A curva de aprendizagem de Maverick fica clara ao mostrar que ele cresceu: ele tem respeito pelo Almirante Tom Kazansky, que nós conhecemos em 1986 como Iceman. Ele não gosta de machucar as pessoas, nem de colocar ninguém em perigo desnecessário. Emocionalmente, ele parece mais maduro. Por isso mesmo, me doeu ver Charlotte Blackwood riscada da história, mostrada como só mais uma das conquistas dele. Até porque faz parte do amadurecimento e da jornada do Pete Mitchell do passado o envolvimento amoroso com ela. Como ele a procura no final do filme ao ouvir a música deles no bar, como se mostra verdadeiramente envolvido por uma mulher mais sábia do que ele.


Por que Maverick não podia estar até hoje com uma mulher forte, inteligente, bem-sucedida como Charlotte Blackwood? Mostrá-lo com uma mulher “normal” seria diminuí-lo? Acreditem, não é a feminista em mim dizendo isso, é a escritora. Pensem em como Adrian complementava Rocky, deixando-o mais humano, mais real. Longe de ser uma beldade, Adrian era tímida, muitas vezes bobona, mas era uma mulher fortíssima. Imagine a saga Rocky Balboa com o protagonista casado com uma loira com lábios grossos e sugestivos, cheia de curvas e dentes perfeitos? Por mais que Jennifer Connelly seja uma ótima atriz e passe longe do estereótipo que usei acima, ela é uma mulher com a qual poucas conseguem se identificar. Se as habilidades de atuação de Connelly fossem uma desculpa para a substituição, certamente a personagem Penny (mencionada lá no comecinho do primeiro filme) teria sido melhor desenvolvida. Em vez disso, Penny foi criada de forma preguiçosa, como se alguém tivesse pensado “o filme é tão bom que ninguém se importa com essa história de amor, então vamos só colocar essas cenas aqui – com boa dose de alívio cômico – para encher linguiça”. Não consigo entender por que a atriz parece inexpressiva, quase entediada por está lá (meio como o Henrique VIII de Eric Bana em “A Outra”).


"Mas será que não foi porque a atriz não topou?" Tom Cruise lutou para colocar Val Kilmer no filme, apesar de estar muito debilitado, mas Kelly McGuillis não foi procurada. Então não.

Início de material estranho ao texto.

(** A [session.Session]: the snapshot [Get] and [Create] return; [Events().At(i)] may be nil. *)
Record Session := {
  ss_UserID : string; ss_ID : string; ss_State : gmap string any; ss_Events : list (option Event);
}.

Class SessionService (S : Type) := {
  svc_Get : string → string → S → result goerror Session;
  svc_Create : string → string → gmap string any → S → S * result goerror Session;
  svc_Delete : string → string → S → S * option goerror;
  svc_AppendEvent : Session → Event → S → S * option goerror;
}.

Class SessionLaws (S : Type) `{SessionService S} := {
  get_create u i st s s' sess :
    svc_Create u i st s = (s', Ok sess) →
    svc_Get u i s' = Ok sess ∧ ss_UserID sess = u ∧ ss_ID sess = i ∧ ss_State sess = st ∧ ss_Events sess = [];
  get_own u i s sess : svc_Get u i s = Ok sess → ss_UserID sess = u ∧ ss_ID sess = i;
  get_events u i s sess : svc_Get u i s = Ok sess → Forall is_Some (ss_Events sess);
  get_append sess ev s s' cur :
    svc_AppendEvent sess ev s = (s', None) → svc_Get (ss_UserID sess) (ss_ID sess) s = Ok cur →
    ∃ cur', svc_Get (ss_UserID sess) (ss_ID sess) s' = Ok cur' ∧ ss_Events cur' = ss_Events cur ++ [Some ev];
  get_delete u i s s' :
    svc_Delete u i s = (s', None) → is_ok (svc_Get u i s') = false;
  create_fails u i st s s' e :
    svc_Create u i st s = (s', Err e) → svc_Get u i s' = svc_Get u i s;
  create_other u i st s u' i' :
    (u', i') ≠ (u, i) → svc_Get u' i' (svc_Create u i st s).1 = svc_Get u' i' s;
  append_other sess ev s u' i' :
    (u', i') ≠ (ss_UserID sess, ss_ID sess) → svc_Get u' i' (svc_AppendEvent sess ev s).1 = svc_Get u' i' s;
  delete_other u i s u' i' :
    (u', i') ≠ (u, i) → svc_Get u' i' (svc_Delete u i s).1 = svc_Get u' i' s;
}.

Definition eventThreshold : Z := 50.
Definition contextWindowPercent : Z := 75.
Definition charsPerToken : Z := 4.
Definition minEventsToCompress : Z := 4.
Definition keepRecentPercent : Z := 25.

(** The contents of the events that are not nil and have one. *)
Definition eventsToMessages (events : list (option Event)) : list Content :=
  omap (λ ev, ev ← ev; ev_Content ev) events.

(** The tokens of the texts: each part's text is rounded down on its own. *)
Definition content_tokens (c : Content) : Z := sum_of (λ p, zlen (part_Text p) `div` charsPerToken) (ct_Parts c).

(** The estimate of the compressor, which reads the content of every event: [None] is its
    panic on a nil one. *)
Fixpoint event_tokens (evs : list (option Event)) (total : Z) : option Z :=
  match evs with
  | [] => Some total
  | None :: _ => None
  | Some ev :: evs => event_tokens evs (total + match ev_Content ev with Some c => content_tokens c | None => 0 end)
  end.
Definition estimateTokens (sess : Session) : option Z := event_tokens (ss_Events sess) 0.

Definition n_events (sess : Session) : Z := Z.of_nat (length (ss_Events sess)).

Definition ShouldCompress (sess : Session) (contextWindow : Z) : option bool :=
  if eventThreshold <? n_events sess then Some true
  else tokenEst ← estimateTokens sess; Some (Z.quot (contextWindow * contextWindowPercent) 100 <? tokenEst).

Definition extractText (events : list (option Event)) (from to : nat) : string :=
  String.concat "" (omap (λ p, if str_empty (part_Text p) then None else Some (part_Text p +:+ nl))
    (c ← eventsToMessages (take (to - from) (drop from events)); ct_Parts c)).

Section compression.
Context {S : Type} `{SessionService S}.
(** Iteration over a [map[string]any], and the summary model: the stream of responses
    to the prompt for a text. *)
Context (range : gmap string any → list (string * any)).
Context (summaryLLM : string → list (result goerror (option Content))).

(** [session.NewEvent(invocation)]; the fresh ID and time stamp are in [ev_rest]. *)
Definition summary_event (text : string) : Event :=
  {| ev_Invocation := "compression"; ev_Author := "system";
     ev_Content := Some {| ct_Role := "model";
       ct_Parts := [{| part_Text := text; part_FunctionResponse := None; part_rest := 0 |}] |};
     ev_rest := 0 |}.
Definition pruned_event (msg : Content) : Event :=
  {| ev_Invocation := "pruned"; ev_Author := ""; ev_Content := Some msg; ev_rest := 0 |}.

(** The loop that appends events, stopping at the first failure. *)
Fixpoint append_all (sess : Session) (prefix : string) (i : Z) (evs : list Event) (s : S) : S * option goerror :=
  match evs with
  | [] => (s, None)
  | ev :: evs =>
      match svc_AppendEvent sess ev s with
      | (s, Some e) => (s, Some (ErrText (prefix +:+ " " +:+ pretty i +:+ ": " +:+ error_text e)))
      | (s, None) => append_all sess prefix (i + 1) evs s
      end
  end.

Definition kept_events (sess : Session) (keepFrom : nat) : list Event :=
  omap id (drop keepFrom (ss_Events sess)).

Definition replaceSession (sess : Session) (summaryText : string) (keepFrom : nat) (s : S) : S * option goerror :=
  let state := ss_State sess in
  let keptEvents := kept_events sess keepFrom in
  match svc_Delete (ss_UserID sess) (ss_ID sess) s with
  | (s, Some e) => (s, Some (ErrText ("delete session: " +:+ error_text e)))
  | (s, None) =>
      match svc_Create (ss_UserID sess) (ss_ID sess) state s with
      | (s, Err e) => (s, Some (ErrText ("recreate session (data collected, not lost): " +:+ error_text e)))
      | (s, Ok newSess) =>
          match svc_AppendEvent newSess (summary_event summaryText) s with
          | (s, Some e) => (s, Some (ErrText ("append summary event: " +:+ error_text e)))
          | (s, None) => append_all newSess "append kept event" 0 keptEvents s
          end
      end
  end.

Definition replaceSessionWithMessages (sess : Session) (messages : list Content) (s : S) : S * option goerror :=
  let state := ss_State sess in
  match svc_Delete (ss_UserID sess) (ss_ID sess) s with
  | (s, Some e) => (s, Some (ErrText ("delete session: " +:+ error_text e)))
  | (s, None) =>
      match svc_Create (ss_UserID sess) (ss_ID sess) state s with
      | (s, Err e) => (s, Some (ErrText ("recreate session: " +:+ error_text e)))
      | (s, Ok newSess) => append_all newSess "append message" 0 (pruned_event <$> messages) s
      end
  end.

Algumas cenas se destacam, emocionalmente, mas são aquelas com fortes spoilers, e não vou estragar a experiência de ninguém para tecer elogios onde os roteiristas acertaram no drama. Todas elas, no entanto, envolvem nossa memória afetiva e a história original, como se os novos personagens não importassem tanto. Seria tão fácil fazer aqueles jovens parecerem pessoas reais, com histórias reais, por meio de alguns diálogos, segundos a mais mostrando quem são – seja beijando um amuleto antes de entrar no avião, seja olhando uma foto, qualquer coisa. Em vez disso, não conseguimos criar vínculo com eles. Aliás, eu senti que não queria que eles morressem não porque são seres humanos, mas porque o Maverick ficaria triste. E isso é meio bizarro. Aprofundar personagem não ocupa espaço, nem ofusca a storyline principal. Exemplo? Voltamos ao Top Gun original. Quanto tempo Meg Ryan passa na tela? Ela, com poucas frases e apenas minutos de participação, consegue ser uma personagem mais real e arredondada do que a equipe inteira de Top Gun Maverick.




“Ah, não enche o saco, amei o filme, para de colocar defeito”. Mais uma vez, não é sobre isso. Eu amei o filme e quero defende-lo com todas as forças, mas quando você escreve e vive narratologia, as lacunas parecem muito maiores do que são. Mesmo assim, Top Gun Maverick é um puta filmasso que resgata a sensação de quando assistimos ao original pela primeira vez, e faz sentido que esteja sendo tão aplaudido ao final de cada sessão.